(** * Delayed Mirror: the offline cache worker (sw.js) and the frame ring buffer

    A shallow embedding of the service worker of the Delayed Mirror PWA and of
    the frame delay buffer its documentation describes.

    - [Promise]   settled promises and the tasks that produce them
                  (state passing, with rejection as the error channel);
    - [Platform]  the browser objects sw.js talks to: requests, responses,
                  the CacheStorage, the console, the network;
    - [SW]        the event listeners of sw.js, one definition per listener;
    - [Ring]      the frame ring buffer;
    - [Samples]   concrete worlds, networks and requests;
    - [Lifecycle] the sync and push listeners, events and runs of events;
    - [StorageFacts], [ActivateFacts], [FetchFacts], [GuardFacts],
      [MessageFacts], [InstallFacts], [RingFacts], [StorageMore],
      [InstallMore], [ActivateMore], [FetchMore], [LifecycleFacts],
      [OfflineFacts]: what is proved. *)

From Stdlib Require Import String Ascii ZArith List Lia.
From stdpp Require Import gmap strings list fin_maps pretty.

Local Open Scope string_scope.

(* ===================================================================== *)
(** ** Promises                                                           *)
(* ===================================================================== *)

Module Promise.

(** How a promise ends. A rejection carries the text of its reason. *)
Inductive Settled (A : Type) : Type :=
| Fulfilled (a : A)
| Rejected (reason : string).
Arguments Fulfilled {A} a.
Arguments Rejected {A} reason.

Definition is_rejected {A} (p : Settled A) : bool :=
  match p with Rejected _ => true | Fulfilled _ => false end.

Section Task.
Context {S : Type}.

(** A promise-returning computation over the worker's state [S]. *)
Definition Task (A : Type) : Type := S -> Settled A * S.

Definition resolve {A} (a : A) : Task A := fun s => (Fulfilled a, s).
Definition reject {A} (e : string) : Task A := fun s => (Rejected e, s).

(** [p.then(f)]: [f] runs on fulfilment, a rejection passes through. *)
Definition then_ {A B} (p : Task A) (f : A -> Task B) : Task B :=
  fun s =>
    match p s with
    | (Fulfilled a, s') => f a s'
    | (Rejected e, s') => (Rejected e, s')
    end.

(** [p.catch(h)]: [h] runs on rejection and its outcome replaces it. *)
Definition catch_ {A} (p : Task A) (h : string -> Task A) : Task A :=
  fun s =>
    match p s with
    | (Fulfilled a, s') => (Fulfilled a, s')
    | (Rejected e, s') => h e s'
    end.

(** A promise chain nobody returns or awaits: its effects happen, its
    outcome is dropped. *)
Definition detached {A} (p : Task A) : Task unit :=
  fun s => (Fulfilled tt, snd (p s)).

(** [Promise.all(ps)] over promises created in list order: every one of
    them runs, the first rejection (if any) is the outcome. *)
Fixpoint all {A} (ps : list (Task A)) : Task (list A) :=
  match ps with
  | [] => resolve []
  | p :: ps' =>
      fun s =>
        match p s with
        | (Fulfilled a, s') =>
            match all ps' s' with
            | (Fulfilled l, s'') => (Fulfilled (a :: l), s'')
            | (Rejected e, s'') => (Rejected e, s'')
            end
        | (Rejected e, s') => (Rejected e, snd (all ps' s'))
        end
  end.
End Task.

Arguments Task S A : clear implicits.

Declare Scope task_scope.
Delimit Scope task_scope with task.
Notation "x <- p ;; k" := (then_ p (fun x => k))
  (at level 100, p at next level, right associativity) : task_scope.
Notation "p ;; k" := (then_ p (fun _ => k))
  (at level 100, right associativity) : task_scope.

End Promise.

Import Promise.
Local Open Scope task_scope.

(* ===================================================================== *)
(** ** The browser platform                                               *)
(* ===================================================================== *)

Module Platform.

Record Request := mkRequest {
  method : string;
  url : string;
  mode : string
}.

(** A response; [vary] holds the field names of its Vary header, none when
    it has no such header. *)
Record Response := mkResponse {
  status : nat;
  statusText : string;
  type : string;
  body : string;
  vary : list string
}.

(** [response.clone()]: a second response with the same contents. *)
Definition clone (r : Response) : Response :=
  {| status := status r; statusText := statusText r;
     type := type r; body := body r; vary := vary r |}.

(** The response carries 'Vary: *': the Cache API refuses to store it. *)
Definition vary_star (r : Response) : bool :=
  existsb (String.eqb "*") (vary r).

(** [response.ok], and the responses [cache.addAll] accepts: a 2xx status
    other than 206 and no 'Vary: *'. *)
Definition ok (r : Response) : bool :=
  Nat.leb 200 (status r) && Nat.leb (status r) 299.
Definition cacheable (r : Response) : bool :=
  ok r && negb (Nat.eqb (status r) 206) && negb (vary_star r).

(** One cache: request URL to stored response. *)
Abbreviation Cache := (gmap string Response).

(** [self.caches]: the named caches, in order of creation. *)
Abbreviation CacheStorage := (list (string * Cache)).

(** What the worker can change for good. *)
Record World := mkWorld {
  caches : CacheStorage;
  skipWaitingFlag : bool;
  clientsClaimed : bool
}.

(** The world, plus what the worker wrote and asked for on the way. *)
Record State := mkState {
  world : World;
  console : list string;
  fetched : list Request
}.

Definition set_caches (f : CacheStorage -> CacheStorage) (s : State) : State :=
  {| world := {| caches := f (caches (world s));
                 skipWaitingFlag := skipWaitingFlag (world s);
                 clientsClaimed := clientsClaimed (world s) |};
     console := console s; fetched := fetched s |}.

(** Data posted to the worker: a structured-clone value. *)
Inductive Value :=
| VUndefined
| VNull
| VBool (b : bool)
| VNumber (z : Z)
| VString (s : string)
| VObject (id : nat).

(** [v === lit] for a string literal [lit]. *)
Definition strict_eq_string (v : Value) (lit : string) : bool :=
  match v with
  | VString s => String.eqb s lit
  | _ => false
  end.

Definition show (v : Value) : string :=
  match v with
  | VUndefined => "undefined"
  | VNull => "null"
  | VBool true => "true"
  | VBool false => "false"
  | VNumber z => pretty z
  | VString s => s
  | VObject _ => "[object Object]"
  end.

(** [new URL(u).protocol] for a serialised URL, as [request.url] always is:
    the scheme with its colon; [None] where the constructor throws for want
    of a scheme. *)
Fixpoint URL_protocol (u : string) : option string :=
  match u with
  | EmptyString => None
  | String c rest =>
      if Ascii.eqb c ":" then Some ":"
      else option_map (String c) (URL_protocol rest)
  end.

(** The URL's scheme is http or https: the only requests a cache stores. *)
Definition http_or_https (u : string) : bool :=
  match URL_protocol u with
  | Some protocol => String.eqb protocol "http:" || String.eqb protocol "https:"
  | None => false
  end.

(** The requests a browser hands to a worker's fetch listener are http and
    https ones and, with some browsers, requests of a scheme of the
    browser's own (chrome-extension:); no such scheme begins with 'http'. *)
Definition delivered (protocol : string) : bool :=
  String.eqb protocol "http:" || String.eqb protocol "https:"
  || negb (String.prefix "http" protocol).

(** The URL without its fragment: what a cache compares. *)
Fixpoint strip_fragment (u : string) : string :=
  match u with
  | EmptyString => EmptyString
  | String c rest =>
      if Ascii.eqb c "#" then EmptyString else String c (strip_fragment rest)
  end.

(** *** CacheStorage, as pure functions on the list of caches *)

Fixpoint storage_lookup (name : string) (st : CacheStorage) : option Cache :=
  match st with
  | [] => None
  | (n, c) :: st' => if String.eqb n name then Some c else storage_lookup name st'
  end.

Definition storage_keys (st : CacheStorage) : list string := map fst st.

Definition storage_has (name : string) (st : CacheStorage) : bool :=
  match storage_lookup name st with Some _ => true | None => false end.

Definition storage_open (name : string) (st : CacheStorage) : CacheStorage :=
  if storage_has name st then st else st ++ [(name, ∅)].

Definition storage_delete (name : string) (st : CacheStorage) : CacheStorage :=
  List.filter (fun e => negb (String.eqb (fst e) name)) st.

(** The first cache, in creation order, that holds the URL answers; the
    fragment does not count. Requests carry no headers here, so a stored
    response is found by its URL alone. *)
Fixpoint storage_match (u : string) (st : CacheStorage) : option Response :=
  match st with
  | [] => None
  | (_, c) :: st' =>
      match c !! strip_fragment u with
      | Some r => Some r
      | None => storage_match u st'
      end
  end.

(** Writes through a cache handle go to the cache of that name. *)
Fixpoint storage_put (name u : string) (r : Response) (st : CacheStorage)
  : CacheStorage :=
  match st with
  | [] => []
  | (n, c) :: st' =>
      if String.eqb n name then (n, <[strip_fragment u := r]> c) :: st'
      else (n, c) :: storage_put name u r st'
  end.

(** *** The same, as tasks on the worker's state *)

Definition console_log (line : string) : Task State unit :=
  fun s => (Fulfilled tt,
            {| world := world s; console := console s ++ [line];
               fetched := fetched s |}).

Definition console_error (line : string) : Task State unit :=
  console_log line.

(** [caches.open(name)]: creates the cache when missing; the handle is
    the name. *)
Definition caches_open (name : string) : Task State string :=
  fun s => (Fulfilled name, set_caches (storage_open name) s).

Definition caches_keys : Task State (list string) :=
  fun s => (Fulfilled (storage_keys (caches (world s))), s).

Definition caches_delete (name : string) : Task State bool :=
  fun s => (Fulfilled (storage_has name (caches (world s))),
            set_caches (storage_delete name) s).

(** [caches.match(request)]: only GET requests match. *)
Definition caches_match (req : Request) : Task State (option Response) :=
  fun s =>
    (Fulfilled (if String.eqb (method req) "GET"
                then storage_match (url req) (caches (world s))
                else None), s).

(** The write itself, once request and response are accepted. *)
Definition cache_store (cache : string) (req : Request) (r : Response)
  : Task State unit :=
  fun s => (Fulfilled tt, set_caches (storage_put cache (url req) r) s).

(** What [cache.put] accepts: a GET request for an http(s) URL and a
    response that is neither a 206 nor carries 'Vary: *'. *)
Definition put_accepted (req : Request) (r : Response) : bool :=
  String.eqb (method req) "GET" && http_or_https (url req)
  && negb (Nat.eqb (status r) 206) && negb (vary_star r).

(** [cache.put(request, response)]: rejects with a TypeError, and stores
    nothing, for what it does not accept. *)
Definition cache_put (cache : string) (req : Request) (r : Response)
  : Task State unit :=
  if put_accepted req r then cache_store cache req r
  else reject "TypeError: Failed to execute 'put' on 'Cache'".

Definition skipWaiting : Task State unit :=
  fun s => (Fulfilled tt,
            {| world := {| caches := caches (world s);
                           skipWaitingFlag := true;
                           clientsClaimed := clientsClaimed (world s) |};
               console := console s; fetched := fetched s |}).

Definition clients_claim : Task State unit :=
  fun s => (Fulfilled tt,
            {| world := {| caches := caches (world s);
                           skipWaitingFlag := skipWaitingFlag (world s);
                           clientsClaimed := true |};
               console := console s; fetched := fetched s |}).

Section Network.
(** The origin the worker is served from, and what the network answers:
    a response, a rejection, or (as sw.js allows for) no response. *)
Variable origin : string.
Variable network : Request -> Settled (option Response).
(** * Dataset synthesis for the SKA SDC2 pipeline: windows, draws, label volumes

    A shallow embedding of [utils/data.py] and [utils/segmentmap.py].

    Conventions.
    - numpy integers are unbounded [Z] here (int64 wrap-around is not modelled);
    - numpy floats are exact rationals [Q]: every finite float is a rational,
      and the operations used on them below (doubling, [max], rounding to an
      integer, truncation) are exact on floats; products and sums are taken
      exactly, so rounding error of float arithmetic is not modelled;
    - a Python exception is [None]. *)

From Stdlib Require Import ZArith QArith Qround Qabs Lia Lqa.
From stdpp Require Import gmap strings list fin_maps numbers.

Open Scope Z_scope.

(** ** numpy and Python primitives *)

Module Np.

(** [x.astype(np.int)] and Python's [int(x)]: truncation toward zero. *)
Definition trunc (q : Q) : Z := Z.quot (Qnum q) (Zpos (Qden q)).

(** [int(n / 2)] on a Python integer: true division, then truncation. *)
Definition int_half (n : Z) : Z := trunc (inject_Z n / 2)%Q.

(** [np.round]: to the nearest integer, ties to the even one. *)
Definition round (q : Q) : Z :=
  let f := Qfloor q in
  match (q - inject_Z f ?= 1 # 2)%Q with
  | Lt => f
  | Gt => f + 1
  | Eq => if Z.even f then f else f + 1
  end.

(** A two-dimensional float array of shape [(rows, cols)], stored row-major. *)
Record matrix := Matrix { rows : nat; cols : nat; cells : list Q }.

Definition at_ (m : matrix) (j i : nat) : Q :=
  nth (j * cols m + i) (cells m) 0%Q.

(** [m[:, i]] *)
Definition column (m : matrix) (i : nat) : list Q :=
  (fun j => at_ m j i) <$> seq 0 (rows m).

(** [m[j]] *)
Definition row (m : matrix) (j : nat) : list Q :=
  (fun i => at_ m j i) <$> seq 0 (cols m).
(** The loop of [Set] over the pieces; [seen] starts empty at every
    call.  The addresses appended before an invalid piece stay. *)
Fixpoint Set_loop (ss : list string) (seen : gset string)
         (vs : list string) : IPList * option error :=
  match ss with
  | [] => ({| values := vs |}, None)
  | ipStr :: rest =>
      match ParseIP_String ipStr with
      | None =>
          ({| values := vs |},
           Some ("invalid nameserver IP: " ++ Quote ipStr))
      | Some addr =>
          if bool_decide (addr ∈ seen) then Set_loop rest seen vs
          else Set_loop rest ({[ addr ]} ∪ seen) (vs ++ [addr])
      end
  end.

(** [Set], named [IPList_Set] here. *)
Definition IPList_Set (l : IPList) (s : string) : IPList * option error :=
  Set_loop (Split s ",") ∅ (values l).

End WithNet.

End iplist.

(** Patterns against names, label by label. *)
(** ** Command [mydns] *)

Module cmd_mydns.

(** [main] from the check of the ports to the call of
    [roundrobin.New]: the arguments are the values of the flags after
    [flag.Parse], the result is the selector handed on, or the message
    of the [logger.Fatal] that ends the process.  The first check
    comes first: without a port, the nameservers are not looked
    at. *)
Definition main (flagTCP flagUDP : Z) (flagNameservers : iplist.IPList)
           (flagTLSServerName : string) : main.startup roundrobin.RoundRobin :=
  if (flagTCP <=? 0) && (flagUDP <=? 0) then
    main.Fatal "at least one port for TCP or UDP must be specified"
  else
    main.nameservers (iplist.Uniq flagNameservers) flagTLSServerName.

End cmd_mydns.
---+---
◆ PROBLEM TO WORK ON ◆
When you reach the line that contains "definition per listener;", stop; output it and every line before it from the start of the data, exactly as written.

◆ RESULT OF THIS EXERCISE ◆
(** * Delayed Mirror: the offline cache worker (sw.js) and the frame ring buffer

    A shallow embedding of the service worker of the Delayed Mirror PWA and of
    the frame delay buffer its documentation describes.

    - [Promise]   settled promises and the tasks that produce them
                  (state passing, with rejection as the error channel);
    - [Platform]  the browser objects sw.js talks to: requests, responses,
                  the CacheStorage, the console, the network;
    - [SW]        the event listeners of sw.js, one definition per listener;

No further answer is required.